Abstract
The CROWDSS dataset (Crowdsourced Wizard of Oz Dialogue dataset based on Situated Scenarios) contains 113 German dialogues collected in a Wizard-of-Oz fashion (i.e., simulating human-machine interaction).
To refer to CROWDSS in any publication, please cite the following paper:
Frommherz, Y. and Zarcone, A. (2021). Crowdsourcing ecologically-valid dialogue data for German. In Frontiers in Computer Science, Vol 3, doi: 10.3389/fcomp.2021.686050
Technical Information
The dataset is structured as follows: Each dialogue is saved as a dictionary (with the dialogue id as key) containing 1) the scenario which was used for eliciting the corresponding dialogue and 2) the log.
The log is a list of turns made by user and assistant, where each turn again is a dictionary containing the actual turn ("text"), who uttered it ("role") as well as the corresponding dialogue act annotations, following the scheme in Pareti and Lando (2019) but with some modifications (see annotation guidelines). The dialogue acts are saved as a list with the label as well as the start and end indices in the text.

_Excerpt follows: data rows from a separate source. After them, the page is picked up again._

Lemma route_nth leftmost es key n :
  keys_sorted es → (n ≤ length es)%nat →
  (∀ m e, es !! m = Some e → (m < n)%nat → ¬ lt_ord key e.1) →
  (∀ m e, es !! m = Some e → (n ≤ m)%nat → lt_ord key e.1) →
  route leftmost es key = match n with O => leftmost | S m => default leftmost (snd <$> es !! m) end.
Proof.
  revert leftmost n. induction es as [|[k c] es IH]; intros leftmost n Hs Hn Hlow Hhigh; cbn [route].
  { by destruct n; cbn in *; [|lia]. }
  destruct n as [|n].
  { pose proof (Hhigh 0%nat (k, c) eq_refl ltac:(lia)) as Hk. unfold key_cmp. cbn in Hk.
    by rewrite Hk. }
  pose proof (Hlow 0%nat (k, c) eq_refl ltac:(lia)) as Hk. cbn in Hk. unfold lt_ord in Hk.
  assert (route c es key = match n with O => c | S m => default c (snd <$> es !! m) end) as Hr.
  { apply IH.
    - by inversion_clear Hs.
    - cbn in Hn. lia.
    - intros m e Hm Hmn. apply (Hlow (S m) e Hm). lia.
    - intros m e Hm Hmn. apply (Hhigh (S m) e Hm). lia. }
  assert (match key_cmp key k with Lt => leftmost | _ => route c es key end = route c es key) as ->.
  { unfold key_cmp. by destruct (cmp key k). }
  rewrite Hr. destruct n as [|n]; [done|]. change (((k, c) :: es) !! S n) with (es !! n). cbn in Hn.
  destruct (lookup_lt_is_Some_2 es n) as [x Hx]; [lia|]. by rewrite Hx.
Qed.

Lemma upper_equal_stop d P upper ho n k fuel :
  page_at d P upper ho → keys_sorted (p_entries P) →
  (∃ pl, p_entries P !! n = Some (k, pl)) →
  upper_equal fuel {| pr_data := d; pr_header := header_of P upper ho |} k (Z.of_nat n + 1) =
    Ok (Z.of_nat n + 1).
Proof.
  intros Hat Hs [pl Hn]. destruct fuel as [|fuel]; [done|]. cbn [upper_equal pr_header header_of h_count].
  destruct (_ <? _) eqn:E; bool_to_prop; [|done].
  destruct (lookup_lt_is_Some_2 (p_entries P) (S n)) as [[k' pl'] Hk']; [unfold len in E; lia|].
  replace (Z.of_nat n + 1) with (Z.of_nat (S n)) by lia.
  rewrite (compare_key_at _ _ _ _ Hat (S n) k' pl' k Hk').
  pose proof (keys_sorted_lt _ n (S n) _ _ Hs Hn Hk' ltac:(lia)) as Hlt. cbn in Hlt.
  unfold key_cmp, lt_ord in *. rewrite cmp_opp, Hlt. done.
Qed.

Lemma child_for_key_at d upper ho high right leftmost es key :
  page_at d (internal_page high right leftmost es) upper ho → keys_sorted es →
  child_for_key {| pr_data := d; pr_header := header_of (internal_page high right leftmost es) upper ho |} key
    = Ok (route leftmost es key).
Proof.
  intros Hat Hs. set (P := internal_page high right leftmost es) in *.
  assert (keys_sorted (p_entries P)) as HsP by (by apply map_sorted).
  assert (∀ m k c, es !! m = Some (k, c) → p_entries P !! m = Some (k, EncodedChild c)) as Hlk.
  { intros m k c Hm. cbn. by rewrite list_lookup_fmap, Hm. }
  unfold child_for_key. cbn [pr_header header_of h_kind].
  rewrite bool_decide_true by done. cbn [negb].
  destruct (search_at _ _ _ _ Hat HsP key) as (r & Hr & Hspec). rewrite Hr.
  destruct r as [i|i].
  - destruct Hspec as (n & pl & -> & Hn). rewrite (upper_equal_stop _ _ _ _ n key) by eauto.
    rewrite (proj2 (Z.eqb_neq _ _)) by lia. replace (Z.of_nat n + 1 - 1) with (Z.of_nat n) by lia.
    cbn in Hn. rewrite list_lookup_fmap in Hn. destruct (es !! n) as [[k c]|] eqn:En; [|done].
    cbn in Hn. injection Hn as -> <-. rewrite (page_child_at _ _ _ _ Hat n key c) by auto.
    rewrite (route_nth leftmost es key (S n)); [by rewrite En|done| | |].
    + apply lookup_lt_Some in En. lia.
    + intros m e Hm Hmn Hlt. destruct (decide (m = n)) as [->|Hne].
      * rewrite En in Hm. injection Hm as <-. by apply BTreeMap.lt_ord_irrefl in Hlt.
      * pose proof (keys_sorted_lt es m n e _ Hs Hm En ltac:(lia)) as Hlt'. cbn in Hlt'.
        pose proof (cmp_trans _ _ _ Hlt' Hlt) as Hc. by apply BTreeMap.lt_ord_irrefl in Hc.
    + intros m e Hm Hmn. apply (keys_sorted_lt es n m _ _ Hs En Hm). lia.
  - destruct Hspec as (n & -> & Hn & Hsp).
    cbn in Hn. rewrite length_map in Hn.
    assert (∀ m e, es !! m = Some e → ((m < n)%nat → lt_ord e.1 key) ∧ ((n ≤ m)%nat → lt_ord key e.1)) as Hes.
    { intros m [k c] Hm. exact (Hsp m (k, EncodedChild c) (Hlk m k c Hm)). }
    rewrite (route_nth leftmost es key n); [|done|done| |].
    + destruct n as [|n]; [done|]. rewrite (proj2 (Z.eqb_neq _ _)) by lia.
      replace (Z.of_nat (S n) - 1) with (Z.of_nat n) by lia.
      destruct (lookup_lt_is_Some_2 es n) as [[k c] En]; [lia|]. rewrite En. cbn.
      by rewrite (page_child_at _ _ _ _ Hat n k c) by auto.
    + intros m e Hm Hmn Hlt. destruct (Hes m e Hm) as [H1 _].
      pose proof (cmp_trans _ _ _ (H1 Hmn) Hlt) as Hc. by apply BTreeMap.lt_ord_irrefl in Hc.
    + intros m e Hm. apply (Hes m e Hm).
Qed.

(** ** Building *)
Lemma heap_entries_nonneg es : 0 ≤ heap_entries es.
Proof.
  induction es as [|e es IH]; cbn; [lia|]. pose proof (len_nonneg (entry_bytes e.1 e.2)). lia.
Qed.

Lemma heap_entries_app l1 l2 : heap_entries (l1 ++ l2) = heap_entries l1 + heap_entries l2.
Proof. induction l1 as [|e l1 IH]; cbn; lia. Qed.

Lemma put_app d o a b :
  0 ≤ o → o + len a + len b ≤ len d → put (put d o a) (o + len a) b = put d o (a ++ b).
Proof.
  intros Ho Hl. unfold put, len in *. rewrite !length_app.
  rewrite (app_assoc (take _ d)), take_app_le by (rewrite length_app, length_take; lia).
  rewrite (take_ge (take _ d ++ a)) by (rewrite length_app, length_take; lia).
  rewrite drop_app_ge by (rewrite length_app, length_take; lia).
  rewrite drop_drop, length_app, length_take, <-!app_assoc. do 4 f_equal. lia.
Qed.

Lemma page_write_at what d o b : o + len b ≤ len d → page_write what d o b = (put d o b, Ok tt).
Proof. intros H. unfold page_write. by rewrite (proj2 (Z.leb_le _ _)). Qed.

Lemma len_slot_bytes off key pl : len (slot_bytes off key pl) = 12.
Proof. unfold slot_bytes. rewrite !len_app. by autorewrite with seer. Qed.

Lemma write_slot_at d index off key pl :
  0 ≤ index → slot_at index + 12 ≤ len d → 0 ≤ off ≤ U32_MAX → len key ≤ U16_MAX →
  len (payload_bytes pl) ≤ U16_MAX →
  write_slot d index {| s_offset := off; s_key_len := len key; s_payload_len := len (payload_bytes pl);
                        s_head := key_head key |} =
    (put d (slot_at index) (slot_bytes off key pl), Ok tt).
Proof.
  intros Hi Hl Ho Hk Hp. assert (0 ≤ slot_at index) as H0 by (unfold slot_at, HEADER_SIZE, SLOT_SIZE; lia).
  unfold write_slot, u16_try_from, write_u16, write_u32. cbn [s_offset s_key_len s_payload_len s_head].
  fold (slot_at index). unfold u32_try_from.
  rewrite (proj2 (Z.leb_le off _)), (proj2 (Z.leb_le (len key) _)), (proj2 (Z.leb_le (len (payload_bytes pl)) _)) by lia.
  unfold slot_bytes. set (a := u32_le off). set (b := u16_le (len key)).
  set (c := u16_le (len (payload_bytes pl))). set (e := u32_le (key_head key)).
  assert (len a = 4 ∧ len b = 2 ∧ len c = 2 ∧ len e = 4) as (La & Lb & Lc & Le).
  { subst a b c e. by rewrite !len_u32_le, !len_u16. }
  rewrite (page_write_at _ d) by lia.
  replace (slot_at index + 4) with (slot_at index + len a) by lia.
  rewrite page_write_at by (rewrite len_put; lia). rewrite put_app by lia.
  replace (slot_at index + 6) with (slot_at index + len (a ++ b)) by (rewrite len_app; lia).
  rewrite page_write_at by (rewrite len_put; rewrite ?len_app; lia).
  rewrite put_app by (rewrite ?len_app; lia).
  replace (slot_at index + 8) with (slot_at index + len ((a ++ b) ++ c)) by (rewrite !len_app; lia).
  rewrite page_write_at by (rewrite len_put; rewrite ?len_app; lia).
  rewrite put_app by (rewrite ?len_app; lia). by rewrite <-!app_assoc.
Qed.

Lemma encode_ok kind pl :
  payload_ok kind pl →
  ∃ tag, encode_payload pl = Ok (tag, payload_bytes pl) ∧
         ∀ key, entry_bytes key pl = key ++ tag_bytes tag ++ payload_bytes pl.
Proof.
  unfold entry_bytes, payload_bytes. destruct kind, pl as [[v|b|]|c]; cbn; try done; try (by eexists).
  intros [_ Hc]. rewrite (proj2 (Z.eqb_neq c _)) by done. by eexists.
Qed.

Definition offset_of (top : Z) (es : list (bytes * EncodedPayload)) (j : nat) : Z :=
  top - heap_entries (take (S j) es).

Lemma build_loop_at kind count lower : ∀ es index d top,
  len d ≤ U32_MAX → Forall (λ e, len e.1 ≤ U16_MAX ∧ payload_ok kind e.2) es →
  0 ≤ index → count = index + len es → lower = slot_at count → lower ≤ top ≤ len d →
  if decide (lower + heap_entries es ≤ top)
  then ∃ d', build_loop es count lower index d top = Ok (d', top - heap_entries es, count) ∧
       len d' = len d ∧
       (∀ o b, o + len b ≤ slot_at index ∨ top ≤ o → holds d o b → holds d' o b) ∧
       ∀ j key pl, es !! j = Some (key, pl) →
         holds d' (slot_at (index + Z.of_nat j)) (slot_bytes (offset_of top es j) key pl) ∧
         holds d' (offset_of top es j) (entry_bytes key pl)
  else ∃ e, build_loop es count lower index d top = Err e ∧
            (e = "entry heap does not fit page" ∨ e = "page does not fit encoded entries").
Proof.
  induction es as [|[k pl] es IH]; intros index d top Hd Hes Hi Hc Hlow Hb.
  { rewrite decide_True by (cbn; lia). exists d. cbn. rewrite len_nil in Hc.
    rewrite Z.add_0_r in Hc. subst count. rewrite Z.sub_0_r. by split_and!. }
  rewrite len_cons in Hc. pose proof (len_nonneg es) as Hnn. apply Forall_cons in Hes as [[Hk Hp] Hes].
  cbn [fst snd] in Hk, Hp. destruct (encode_ok _ _ Hp) as (tag & Henc & Heb).
  pose proof (payload_len_ok _ _ Hp) as Hpl. pose proof (heap_entries_nonneg es) as Hhn.
  cbn [build_loop heap_entries fst snd]. rewrite (proj2 (Z.leb_gt count index)), (proj2 (Z.ltb_ge U16_MAX (len k))) by lia.
  cbn [orb]. rewrite Henc, (proj2 (Z.ltb_ge U16_MAX _)) by done. rewrite <-Heb.
  set (eb := entry_bytes k pl) in *. pose proof (len_nonneg eb) as Heb0.
  destruct (top <? len eb) eqn:E1; bool_to_prop.
  { rewrite decide_False by (unfold slot_at, HEADER_SIZE, SLOT_SIZE in *; lia). eauto. }
  destruct (top - len eb <? lower) eqn:E2; bool_to_prop.
  { rewrite decide_False by lia. eauto. }
  assert (slot_at index + 12 = slot_at (index + 1)) as Hnext by (unfold slot_at, SLOT_SIZE; lia).
  assert (slot_at (index + 1) ≤ lower) as Hle by (subst lower count; unfold slot_at, SLOT_SIZE; lia).
  assert (0 ≤ slot_at index) as Hs0 by (unfold slot_at, HEADER_SIZE, SLOT_SIZE; lia).
  assert (len (put d (top - len eb) eb) = len d) as L1 by (apply len_put; lia).
  rewrite write_slot_at by (rewrite ?L1; lia). cbn [written].
  set (d2 := put (put d (top - len eb) eb) (slot_at index) (slot_bytes (top - len eb) k pl)).
  assert (len d2 = len d) as L2 by (subst d2; rewrite len_put; rewrite ?len_slot_bytes; lia).
  specialize (IH (index + 1) d2 (top - len eb)).
  assert (∀ o b, o + len b ≤ slot_at index ∨ top ≤ o → holds d o b → holds d2 o b) as Hkeep.
  { intros o b Ho Hh. apply holds_put_other; [done|rewrite len_slot_bytes; lia|rewrite len_slot_bytes; lia|].
    apply holds_put_other; [lia|lia|lia|done]. }
  assert (holds d2 (slot_at index) (slot_bytes (top - len eb) k pl)) as Hslot.
  { apply holds_put_same; [done|rewrite len_slot_bytes; lia]. }
  assert (holds d2 (top - len eb) eb) as Hent.
  { apply holds_put_other; [done|rewrite len_slot_bytes; lia|rewrite len_slot_bytes; lia|].
    apply holds_put_same; lia. }
  destruct (decide (lower + heap_entries es ≤ top - len eb)) as [Hfit|Hfit].
  - rewrite decide_True by lia. destruct IH as (d' & Hb' & Hl' & Hk' & He'); [lia || done..|].
    exists d'. rewrite Hb'. split; [do 3 f_equal; lia|]. split; [lia|]. split.
    { intros o b Ho Hh. apply Hk'; [lia|]. by apply Hkeep. }
    intros j key pl' Hj. destruct j as [|j].
    + cbn in Hj. injection Hj as <- <-. unfold offset_of. cbn [take heap_entries fst snd].
      fold eb. rewrite !Z.add_0_r. split; apply Hk'; try done; [left; rewrite len_slot_bytes|]; lia.
    + destruct (He' j key pl' Hj) as [H1 H2]. unfold offset_of in *. cbn [take heap_entries fst snd] in *.
      fold eb. replace (top - (len eb + _)) with (top - len eb - heap_entries (take (S j) es)) by (cbn [take]; lia).
      replace (index + Z.of_nat (S j)) with (index + 1 + Z.of_nat j) by lia. done.
  - rewrite decide_False by lia. apply IH; lia || done.
Qed.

The dialogues were collected on a turn-by-turn basis and using a one-to-many ratio (see paper). The dialogue ids consist of numbers separated by dots. The first number corresponds to the the 30 dialogue beginnings that where collected in batch 1 (see paper). Since we assigned each of these dialogues to multiple participants in batch 2, dialogues sharing the first number in their id share both the same scenario and the first turn, etc.